I mean, the Internet is sort of like the old concept of the collective unconscious, except that it actually exists and you’re using it right now. Airplanes and spacecraft are kind of like the ancient dream of Icarus—except, again, for the actually existing part. Today GPT-3 and DALL-E2 and LaMDA and AlphaTensor exist, as they didn’t two years ago, and one has to try to project forward to what their vastly-larger successors will be doing a decade from now. Though some of my colleagues are still in denial about it, I regard the fact that such systems will have transformative effects on civilization, comparable to or greater than those of the Internet itself, as “already baked in”—as just the mainstream position, not even a question anymore. That doesn’t mean that future AIs are going to convert the earth into paperclips, or give us eternal life in a simulated utopia. But their story will be a central part of the story of this century.

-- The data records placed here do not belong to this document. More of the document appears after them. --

(* ===== verification/Civet.v ===== *)
(** * The embedded web server

    [embedded_cpp.cpp]: handlers on Civetweb.  Three of them are registered; the others,
    [FooHandler] with its copies of request bodies among them, are not, and the web socket
    is not compiled.  Civetweb and the file system are a class of operations on an
    environment: what they return and what they leave. *)
From S2P Require Import Prelude.
Local Open Scope string_scope.
Local Open Scope Z_scope.

(** [mg_print] is [mg_printf], whose result is ignored.  [mg_read n] and [mg_write] return a
    number of bytes, the first also the bytes.  [mg_route] is the choice of a handler among
    the registered paths. *)
Class CivetLib (W : Type) := {
  mg_print : string → W → W;
  mg_read : Z → W → (Z * list ascii) * W;
  mg_write : list ascii → W → Z * W;
  mg_route : list string → string → option nat;
  file_open : string → W → bool * W;
  file_write : list ascii → W → Z * W;
  file_close : W → W;
}.

(** [mg_request_info], and the parameter [param] of the query. *)
Record request_info := RequestInfo {
  request_method : string;
  request_uri : string;
  http_version : string;
  local_uri : string;
  remote_user : option string;
  content_length : Z;
  param : option string;
}.

Definition DOCUMENT_ROOT : string := ".".
Definition PORT : string := "2000".
Definition EXAMPLE_URI : string := "/example".
Definition EXIT_URI : string := "/exit".

(** The texts of the program: an apostrophe stands for a quotation mark. *)
Fixpoint quoted (s : string) : string :=
  match s with
  | EmptyString => ""
  | String c s' => String (if decide (c = "'"%char) then "034"%char else c) (quoted s')
  end.
Definition newline : string := String "010" "".
Definition crlf : string := String "013" newline.
Definition head_200 (content_type : string) : string :=
  "HTTP/1.1 200 OK" ++ crlf ++ "Content-Type: " ++ content_type ++ crlf ++
  "Connection: close" ++ crlf ++ crlf.
Definition head_plain (status : string) : string :=
  "HTTP/1.1 " ++ status ++ crlf ++ "Content-Type: text/plain" ++ crlf ++
  "Connection: close" ++ crlf ++ crlf.

(** ** What the handlers print *)
Definition example_page : list string := [head_200 "text/html";
  "<html><body>" ++ crlf;
  "<h2>This is an example text from a C++ handler</h2>" ++ crlf;
  quoted "<p>To see a page from the A handler <a href='a'>click here</a></p>" ++ crlf;
  quoted ("<form action='a' method='get'>To see a page from the A handler with a parameter "
    ++ "<input type='submit' value='click here' name='param' \> (GET)</form>") ++ crlf;
  quoted ("<form action='a' method='post'>To see a page from the A handler with a parameter "
    ++ "<input type='submit' value='click here' name='param' \> (POST)</form>") ++ crlf;
  quoted "<p>To see a page from the A/B handler <a href='a/b'>click here</a></p>" ++ crlf;
  quoted "<p>To see a page from the *.foo handler <a href='xy.foo'>click here</a></p>"
    ++ crlf;
  quoted "<p>To see a page from the WebSocket handler <a href='ws'>click here</a></p>"
    ++ crlf;
  quoted "<p>To exit <a href='" ++ EXIT_URI ++ quoted "'>click here</a></p>" ++ crlf;
  "</body></html>" ++ crlf].

Definition exit_page : list string := [head_200 "text/plain"; "Bye!" ++ newline].

Definition a_page_head (method : string) : list string :=
  [head_200 "text/html"; "<html><body>";
   quoted "<h2>This is the A handler for '" ++ method ++ quoted "' !</h2>"].
Definition a_page_param (x : string) : string := "<p>param set to " ++ x ++ "</p>".
Definition a_page_no_param : string := "<p>param not set</p>".
Definition a_page_tail : string := "</body></html>" ++ newline.

(** The exit flag and the environment. *)
Record civet (W : Type) := CivetState { cv : W; exitNow : bool }.
Arguments CivetState {W} _ _.
Arguments cv {W} _.
Arguments exitNow {W} _.

(** The size of [buf]. *)
Definition buf_size : Z := 1024.

Section civet.
Context {W : Type} `{!CivetLib W}.
Implicit Types (s : civet W).
Local Abbreviation M := (M (civet W)).

Definition cv_call {A} (f : W → A * W) : M A := λ s,
  let '(a, w) := f (cv s) in Done a (CivetState w (exitNow s)).
Definition cv_effect (f : W → W) : M () := modify (λ s, CivetState (f (cv s)) (exitNow s)).
Definition say (t : string) : M () := cv_effect (mg_print t).
Definition says (l : list string) : M () := foreach l say.

(** ** The handlers: the result tells whether the request has been handled *)
Definition ExampleHandler_handleGet (req : request_info) : M bool := says example_page;; mret true.

Definition ExitHandler_handleGet (req : request_info) : M bool :=
  says exit_page;;
  modify (λ s, CivetState (cv s) true);;
  mret true.

Definition Handler_handleAll (method : string) (req : request_info) : M bool :=
  says (a_page_head method);;
  say (match param req with Some x => a_page_param x | None => a_page_no_param end);;
  say a_page_tail;;
  mret true.

(** [AHandler] repeats [Handler]. *)
Definition AHandler_handleAll (method : string) (req : request_info) : M bool :=
  Handler_handleAll method req.

Definition ABHandler_handleGet (req : request_info) : M bool :=
  says [head_200 "text/html"; "<html><body>"; "<h2>This is the AB handler!!!</h2>";
    "</body></html>" ++ newline];;
  mret true.

Definition request_line (req : request_info) : string :=
  "<p>The request was:<br><pre>" ++ request_method req ++ " " ++ request_uri req ++ " HTTP/"
    ++ http_version req ++ "</pre></p>" ++ newline.

Definition FooHandler_handleGet (req : request_info) : M bool :=
  says [head_200 "text/html"; "<html><body>" ++ newline;
    "<h2>This is the Foo GET handler!!!</h2>" ++ newline; request_line req;
    "</body></html>" ++ newline];;
  mret true.

(** The loop that copies the body to [out], [buf_size] bytes at a time: whether it has
    reached the end. *)
Fixpoint copy_body (out : list ascii → W → Z * W) (fuel : nat) (tlen nlen : Z) : M bool :=
  if decide (nlen < tlen) then
    match fuel with
    | O => λ _, Spin
    | S fuel' =>
        let rlen := tlen - nlen in
        let rlen := if decide (rlen > buf_size) then buf_size else rlen in
        r ← cv_call (mg_read rlen);
        if decide (r.1 ≤ 0) then mret false else
        wlen ← cv_call (out r.2);
        if decide (wlen ≠ r.1) then mret false else copy_body out fuel' tlen (nlen + wlen)
    end
  else mret true.

Definition FooHandler_handlePost (fuel : nat) (req : request_info) : M bool :=
  let tlen := content_length req in
  says [head_200 "text/html"; "<html><body>" ++ newline;
    "<h2>This is the Foo POST handler!!!</h2>" ++ newline; request_line req;
    "<p>Content Length: " ++ (if decide (tlen < 0) then "-" else "") ++
      digits 20 (Z.abs tlen) "" ++ "</p>" ++ newline;
    "<pre>" ++ newline];;
  _ ← copy_body mg_write fuel tlen 0;
  says [newline ++ "</pre>" ++ newline; "</body></html>" ++ newline];;
  mret true.

(** [snprintf] into [buf]: a null user is undefined, a long path is cut. *)
Definition put_path (user local : string) : string :=
  String.substring 0 1023 ("~/somewhere/" ++ user ++ "/" ++ local).

Definition FooHandler_handlePut (fuel : nat) (req : request_info) : M bool :=
  let tlen := content_length req in
  user ← of_option (remote_user req);
  let buf := put_path user (local_uri req) in
  opened ← (if decide (1020 < Z.of_nat (String.length buf)) then mret false
            else cv_call (file_open buf));
  ok ← (if opened : bool then
          ok ← copy_body file_write fuel tlen 0; cv_effect file_close;; mret ok
        else mret false);
  say (if ok : bool then head_plain "201 Created" else head_plain "409 Conflict");;
  mret true.

Definition WsStartHandler_handleGet (req : request_info) : M bool :=
  says [head_200 "text/html"; "<!DOCTYPE html>" ++ newline;
    "<html>" ++ newline ++ "<head>" ++ newline;
    quoted "<meta charset='UTF-8'>" ++ newline;
    "<title>Embedded websocket example</title>" ++ newline;
    "</head>" ++ newline ++ "<body>" ++ newline;
    "Example not compiled with USE_WEBSOCKET" ++ newline;
    "</body>" ++ newline ++ "</html>" ++ newline];;
  mret true.

(** ** [main]

    The registered paths with their handlers for GET and POST; other methods have the
    default handler of Civetweb, which does nothing.  The loop of [main] ends with the
    flag. *)
Definition handlers : list (string * (request_info → M bool) * option (request_info → M bool)) :=
  [(EXAMPLE_URI, ExampleHandler_handleGet, None);
   (EXIT_URI, ExitHandler_handleGet, None);
   ("", Handler_handleAll "GET", Some (Handler_handleAll "POST"))].

Definition registered : list string := (λ h, h.1.1) <$> handlers.

Definition serve_request (req : request_info) : M bool :=
  match mg_route registered (request_uri req) ≫= λ i, handlers !! i with
  | None => mret false
  | Some (_, get, post) =>
      if decide (request_method req = "GET") then get req else
      if decide (request_method req = "POST")
      then match post with Some post => post req | None => mret false end
      else mret false
  end.

Fixpoint serve_all (l : list request_info) : M () :=
  match l with [] => skip | req :: l' => serve_request req;; serve_all l' end.

Definition civet_start (w : W) : civet W := CivetState w false.
End civet.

Which brings me to a second response. If AI alignment is a religion, it’s now large and established enough to have a thriving “Reform” branch, in addition to the original “Orthodox” branch epitomized by Eliezer Yudkowsky and MIRI.  As far as I can tell, this Reform branch now counts among its members a large fraction of the AI safety researchers now working in academia and industry.  (I’ll leave the formation of a Conservative branch of AI alignment, which reacts against the Reform branch by moving slightly back in the direction of the Orthodox branch, as a problem for the future — to say nothing of Reconstructionist or Marxist branches.)

Here’s an incomplete but hopefully representative list of the differences in doctrine between Orthodox and Reform AI Risk:

(1) Orthodox AI-riskers tend to believe that humanity will survive or be destroyed based on the actions of a few elite engineers over the next decade or two.  Everything else—climate change, droughts, the future of US democracy, war over Ukraine and maybe Taiwan—fades into insignificance except insofar as it affects those engineers.

We Reform AI-riskers, by contrast, believe that AI might well pose civilizational risks in the coming century, but so does all the other stuff, and it’s all tied together.  An invasion of Taiwan might change which world power gets access to TSMC GPUs.  Almost everything affects which entities pursue the AI scaling frontier and whether they’re cooperating or competing to be first.

(2) Orthodox AI-riskers believe that public outreach has limited value: most people can’t understand this issue anyway, and will need to be saved from AI despite themselves.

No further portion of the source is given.